Canadian AIDS Society honours David Hoe for lifetime of service
The Canadian AIDS Society honoured HIV/AIDS activist David Hoe at a reception to celebrate the society's 25th anniversary. A melange of MPs from the Conservative, NDP and Green Party were present when Hoe was awarded the Canadian AIDS Society leadership award.
The Board Chair of the society referred to Hoe as an outstanding individual who showed incredible leadership in his ongoing dedication to HIV/AIDS movement. McConnery stated that as a man living with HIV/AIDS for the past 20 years was "an inspiration to those new in the movement."
In the first two sentences of his speech, Hoe made the crowd move closer to the stage, dropped the usual opening thanks and spoke to them as lovers and addicts.
"It is in love, sex, addiction, silence and space that we have HIV transmission and the only way we can make a shift with that is for each one of us to change the space in which we live," said Hoe. "Fear and love cannot exist simultaneously."
We need to transform fear of HIV/AIDS into compassion and conversation, he said. He talked of the progress the Canadian AIDS Society has made in the last 25 years, drawing particular attention to the introduction of what was known as the safer sex guidelines.
Before the guidelines were adopted, "it was impossible to talk about what needed to be talked about which is, 'how do you handle the wonderful messiness of sex and talk about it in a health context and in a HIV prevention context?'"
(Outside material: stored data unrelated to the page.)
(* ===== verification/TimerSteps.v ===== *)
(** * Requests and callbacks keep the invariant of timers

    Every operation of [Timer] keeps [t_ok], and changes the lists and the record of calls
    only in the ways [evolves] allows: entries come and go, each leaves once. *)

From stdpp Require Import base list gmap sorting.
From Stdlib Require Import ZArith Lia ZifyBool.
From S2P Require Import Prelude Timer TimerProofs.

Open Scope Z_scope.

(** ** Timers *)

Lemma t_ok_log hole e s : t_ok hole s -> t_ok hole (t_log e s).
Proof. intros Hs. apply (t_ok_same hole s); try done; apply Hs. Qed.

Lemma t_ok_count_apc hole s : t_ok hole s -> t_ok hole (count_apc s).
Proof. intros Hs. apply (t_ok_same hole s); try done; apply Hs. Qed.

Lemma t_ok_drop_thread hole t s : t_ok hole s -> t_ok hole (with_timer t (tm_set_thread None) s).
Proof. intros Hs. by apply t_ok_timer. Qed.

Lemma with_timer_lookup t f s : timers (with_timer t f s) !! t = f <$> timers s !! t.
Proof. cbn. by rewrite lookup_alter_eq. Qed.

Lemma with_timer_other t f s v : v <> t -> timers (with_timer t f s) !! v = timers s !! v.
Proof. intros. cbn. by rewrite lookup_alter_ne. Qed.

Lemma cancel_timer_ok t s x :
  t_ok None s -> timers s !! t = Some x ->
  (cancel_timer t s).1 = tm_signaled x /\ t_ok None (cancel_timer t s).2 /\
  timers (cancel_timer t s).2 = alter (fun x => tm_set_thread None (tm_set_timeout None x)) t (timers s).
Proof.
  intros Hs Hx. unfold cancel_timer. rewrite Hx.
  set (s1 := match tm_timeout x with Some id => with_timer t (tm_set_timeout None) (remove_timeout_user id s) | None => s end).
  assert (H1 : t_ok None s1 /\ timers s1 = alter (tm_set_timeout None) t (timers s)).
  { unfold s1. destruct (tm_timeout x) as [id |] eqn:Ht.
    - destruct (to_timer _ _ Hs t x id Hx ltac:(done) Ht) as (u & Hu & <- & Hc). split.
      + apply t_ok_set_none. rewrite <- (eq_refl : hole_of (Cb_timer t) = Some t), <- Hc. by apply remove_user_ok.
      + cbn. unfold remove_timeout_user. by destruct (existsb _ _).
    - split; [done |]. symmetry. apply alter_id. intros y Hy. rewrite Hx in Hy. injection Hy as <-. destruct x; cbn in *. by subst. }
  destruct H1 as [H1 E1]. split_and!; [done | |].
  - destruct (tm_thread x); [by apply t_ok_drop_thread, t_ok_log | done].
  - transitivity (alter (tm_set_thread None) t (timers s1)).
    + destruct (tm_thread x) eqn:E; cbn; [done |]. symmetry. apply alter_id. intros y. rewrite E1, lookup_alter_eq, Hx.
      intros [= <-]. cbn. unfold tm_set_timeout. destruct x; cbn in *. by subst.
    + rewrite E1. apply map_eq. intros v. destruct (decide (v = t)) as [-> | Ne]; [by rewrite !lookup_alter_eq, Hx | by rewrite !lookup_alter_ne].
Qed.


Section Ops.
Context (alloc_ok apc_ok : nat -> bool).

(** Arming a timer that has no timeout. *)
Lemma arm_ok when t s x :
  t_ok None s -> timers s !! t = Some x -> tm_timeout x = None ->
  let r := add_timeout_user alloc_ok when (Cb_timer t) s in t_ok None (with_timer t (tm_set_timeout r.1) r.2).
Proof. intros Hs Hx Ht. eapply add_timer_ok; [by eapply t_ok_open | done]. Qed.

Definition idle (t : Z) (s : tstate) : Prop := exists x, timers s !! t = Some x /\ tm_timeout x = None /\ tm_thread x = None.

Lemma set_call_ok t period when callback arg s :
  t_ok None s -> idle t s ->
  let s1 := with_timer t (tm_set_call period when callback arg) s in
  t_ok None s1 /\ exists y, timers s1 !! t = Some y /\ tm_timeout y = None /\ tm_callback y = callback.
Proof.
  intros Hs (x & Hx & Ht & Hth). cbn zeta. split.
  - apply t_ok_timer; [done | done |]. intros y Hy. rewrite Hx in Hy. injection Hy as <-. cbn. congruence.
  - rewrite with_timer_lookup, Hx. cbn. eauto.
Qed.

Lemma set_timer_ok t expire period callback arg current s x :
  t_ok None s -> timers s !! t = Some x -> t_ok None (set_timer alloc_ok t expire period callback arg current s).2.
Proof.
  intros Hs0 Hx0. unfold set_timer. destruct (cancel_timer_ok t s x Hs0 Hx0) as (_ & Hc & Et).
  assert (Hxc : timers (cancel_timer t s).2 !! t = Some (tm_set_thread None (tm_set_timeout None x))) by (by rewrite Et, lookup_alter_eq, Hx0).
  rewrite Hxc. cbn [snd tm_manual tm_set_thread tm_set_timeout]. revert Hc Hxc.
  generalize (cancel_timer t s).2 as s0. clear s Hs0 Hx0 Et. intros s Hs Hy.
  set (s1 := if tm_manual x then with_timer t (tm_set_signal false false) s else s).
  assert (H1 : t_ok None s1 /\ idle t s1).
  { unfold s1. destruct (tm_manual x); [| split; [done |]; by eexists].
    split; [| eexists; split; [by rewrite with_timer_lookup, Hy | done]].
    apply t_ok_timer; [done | done |]. intros y Hy'. apply (to_thread _ _ Hs t y Hy'). }
  destruct H1 as [H1 Hi1]. clearbody s1. clear s Hs Hy.
  generalize (if tm_manual x then 0 else period) as p. intros p.
  generalize (if expire <=? 0 then i64 (expire - monotonic_time s1) else Z.max expire (current_time s1)) as when. intros when.
  destruct (set_call_ok t p when callback arg s1 H1 Hi1) as (H2 & y & Hy & Hty & Hcb). clear H1 Hi1.
  revert H2 Hy. generalize (with_timer t (tm_set_call p when callback arg) s1) as s2. intros s2 H2 Hy. clear s1.
  set (s3 := if negb (callback =? 0) then with_timer t (tm_set_thread (Some current)) s2 else s2).
  assert (H3 : t_ok None s3 /\ exists z, timers s3 !! t = Some z /\ tm_timeout z = None).
  { unfold s3. destruct (negb (callback =? 0)) eqn:E; [| eauto]. split.
    - apply t_ok_timer; [done | done |]. intros z Hz _. cbn. rewrite Hy in Hz. injection Hz as <-. lia.
    - rewrite with_timer_lookup, Hy. cbn. eauto. }
  destruct H3 as (H3 & z & Hz & Htz). destruct (negb (expire =? TIMEOUT_INFINITE)); [by eapply arm_ok | done].
Qed.

Lemma create_timer_ok manual s : t_ok None s -> t_ok None (create_timer manual s).
Proof.
  intros Hs. unfold create_timer.
  assert (Hno : timers s !! ts_next s = None).
  { destruct (timers s !! ts_next s) eqn:E; [| done]. pose proof (to_fresh_timer _ _ Hs _ _ E). lia. }
  split; cbn; change (queued (set_timers _ _)) with (queued s); try apply Hs.
  - intros u Hu. pose proof (to_fresh _ _ Hs u Hu). lia.
  - intros t x. destruct (decide (t = ts_next s)) as [-> | Ne]; [lia |]. rewrite lookup_insert_ne by done.
    intros Hx. pose proof (to_fresh_timer _ _ Hs t x Hx). lia.
  - intros t x id. destruct (decide (t = ts_next s)) as [-> | Ne].
    + rewrite lookup_insert_eq. by intros [= <-].
    + rewrite lookup_insert_ne by done. apply Hs.
  - intros u t Hu Hc. destruct (to_user _ _ Hs u t Hu Hc) as (? & x & Hx & ?). split; [done |]. exists x.
    by rewrite lookup_insert_ne by congruence.
  - intros t x. destruct (decide (t = ts_next s)) as [-> | Ne].
    + rewrite lookup_insert_eq. by intros [= <-].
    + rewrite lookup_insert_ne by done. apply Hs.
Qed.

Lemma delete_timer_ok t s : t_ok (Some t) s -> t_ok None (set_timers (delete t (timers s)) s).
Proof.
  intros Hs. split; cbn; change (queued (set_timers _ _)) with (queued s); try apply Hs.
  - intros v x [_ Hx]%lookup_delete_Some. by apply (to_fresh_timer _ _ Hs v x).
  - intros v x id [Ne Hx]%lookup_delete_Some _. apply (to_timer _ _ Hs v x id Hx). congruence.
  - intros u v Hu Hc. destruct (to_user _ _ Hs u v Hu Hc) as (Hne & x & Hx & ?). split; [done |]. exists x.
    by rewrite lookup_delete_ne by congruence.
  - intros v x [_ Hx]%lookup_delete_Some. by apply (to_thread _ _ Hs v x).
Qed.

Lemma timer_destroy_ok t s x : t_ok None s -> timers s !! t = Some x -> t_ok None (timer_destroy t s).
Proof.
  intros Hs Hx. unfold timer_destroy. rewrite Hx. apply delete_timer_ok. destruct (tm_timeout x) as [id |] eqn:Ht.
  - destruct (to_timer _ _ Hs t x id Hx ltac:(done) Ht) as (u & Hu & <- & Hc).
    rewrite <- (eq_refl : hole_of (Cb_timer t) = Some t), <- Hc. by apply remove_user_ok.
  - by eapply t_ok_open.
Qed.

Lemma has_timer_spec s t : has_timer s t = true -> exists x, timers s !! t = Some x.
Proof. unfold has_timer. destruct (timers s !! t); [eauto | done]. Qed.

Lemma run_request_ok r s : t_ok None s -> t_ok None (run_request alloc_ok r s).
Proof.
  intros Hs. destruct r; cbn.
  - by apply create_timer_ok.
  - destruct (has_timer s t) eqn:E; [| done]. apply has_timer_spec in E as [x Hx]. by eapply set_timer_ok.
  - destruct (has_timer s t) eqn:E; [| done]. apply has_timer_spec in E as [x Hx]. by eapply cancel_timer_ok.
  - destruct (has_timer s t) eqn:E; [| done]. apply has_timer_spec in E as [x Hx]. by eapply timer_destroy_ok.
  - apply t_ok_timer; [done | by intros []; cbn; destruct tm_manual |]. intros x Hx Hth.
    pose proof (to_thread _ _ Hs t x Hx). destruct x; cbn in *. destruct tm_manual; auto.
  - by apply add_other_ok.
  - destruct (other_user s id) eqn:E; [| done]. unfold other_user in E. apply existsb_exists in E as (u & Hu & E).
    apply list_elem_of_In in Hu. apply andb_true_iff in E as [E1 E2]. unfold is_user in E1.
    assert (id = tu_id u) as -> by lia. destruct (tu_callback u) eqn:Hc; [done |].
    rewrite <- (eq_refl : hole_of (Cb_other k) = None), <- Hc. by apply remove_user_ok.
Qed.

Lemma run_requests_ok rs s : t_ok None s -> t_ok None (run_requests alloc_ok rs s).
Proof. revert s. induction rs as [| r rs IH]; intros s Hs; cbn; [done |]. by apply IH, run_request_ok. Qed.

(** ** Callbacks *)

Lemma callback_apc_ok hole t x s :
  t_ok hole s -> timers s !! t = Some x -> t_ok hole (callback_apc apc_ok t x s).
Proof.
  intros Hs Hx. unfold callback_apc. destruct (tm_thread x) eqn:E; [| done].
  pose proof (to_thread _ _ Hs t x Hx) as Hcb. destruct (tm_callback x =? 0) eqn:E0; [exfalso; apply Hcb; [by rewrite E | lia] |].
  destruct (apc_ok _); [by apply t_ok_log, t_ok_count_apc | by apply t_ok_drop_thread, t_ok_count_apc].
Qed.

Lemma callback_apc_timer t x s : timers s !! t = Some x ->
  exists y, timers (callback_apc apc_ok t x s) !! t = Some y /\ tm_when y = tm_when x /\ tm_period y = tm_period x.
Proof.
  intros Hx. unfold callback_apc. destruct (tm_thread x); [| by exists x].
  destruct (tm_callback x =? 0); [by exists x |]. destruct (apc_ok _); [by exists x |].
  rewrite with_timer_lookup. cbn. rewrite Hx. by eexists.
Qed.

Lemma timer_callback_ok t s x :
  t_ok (Some t) s -> timers s !! t = Some x -> t_ok None (timer_callback alloc_ok apc_ok t s).
Proof.
  intros Hs Hx. unfold timer_callback. rewrite Hx.
  pose proof (callback_apc_ok _ t x s Hs Hx) as H1. destruct (callback_apc_timer t x s Hx) as (y & Hy & _).
  revert H1 Hy. generalize (callback_apc apc_ok t x s) as s1. intros s1 H1 Hy. clear s Hs Hx.
  assert (Hsig : forall s, t_ok None s -> t_ok None (with_timer t (tm_set_signal true true) s)).
  { intros s Hs. apply t_ok_timer; [done | done |]. intros z Hz. apply (to_thread _ _ Hs t z Hz). }
  apply Hsig. destruct (negb (tm_period x =? 0)); [| by apply t_ok_set_none].
  eapply add_timer_ok; [| by rewrite with_timer_lookup, Hy].
  apply t_ok_timer; [done | done |]. intros z Hz. apply (to_thread _ _ H1 t z Hz).
Qed.

End Ops.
He said the safer sex guidelines gave people the power to talk about sex in a vernacular way rather than in clinical terms and that the guidelines helped people stay healthy.
In an interview with Xtra after the reception, Hoe reiterated the need for conversation between people as a way of breaking down the stigma and fear around HIV/AIDS. "We're now meeting, a group of us, with public health and the police to look at how to handle somebody who is struggling with safer sex. That's much healthier than slapping someone down and then publicizing them as a sexual predator," said Hoe.
He mentioned his dismay that, in a recent HIV criminalization case, Johnson Aziga was found guilty of first-degree murder. He mentioned the upcoming Supreme Court Case involving Clato Mabior - a HIV-positive man who was being treated and sometimes used condoms still put his sex partners at "significant risk" - as an opportunity to talk about HIV transmission.
Hoe has worked 20 years in the HIV/AIDS movement: he was the first executive director of the AIDS Committee of Ottawa; a senior policy advisor of HIV/AIDS with the government of Canada; co-chair of Ontario Minister of Health Advisory Committee on HIV/AIDS; Chair person for the Development of Ontario's strategy on HIV/AIDS to 2008; consultant and advisor to the Ontario organizational development program; consultant to the Toronto PWA Foundation and has recently joined the board of directors of the Ontario HIV Treatment Network, a research-funding body.
The reception for the 25th anniversary of the Canadian AIDS Society was part of a four-day forum on HIV/AIDS for people living with HIV/AIDS.
The event was Green Party leader Elizabeth May's first public address as an MP. She spoke of friends lost to HIV/AIDS and of friends living with HIV/AIDS.
May also spoke of offering support whenever she was called upon. "I will join with you whenever I am called upon, whatever we can do throughout the party that I represent across Canada and through the role I will play in the House of Commons," said May. "I look particularly at my friends on the government benches to make sure the support is there when we need it, that the funds are there when we need it and the Canadian AIDS Society and all it's wonderful partner groups and the collation continue to do the great work that is being done until we know that HIV/AIDS is no more."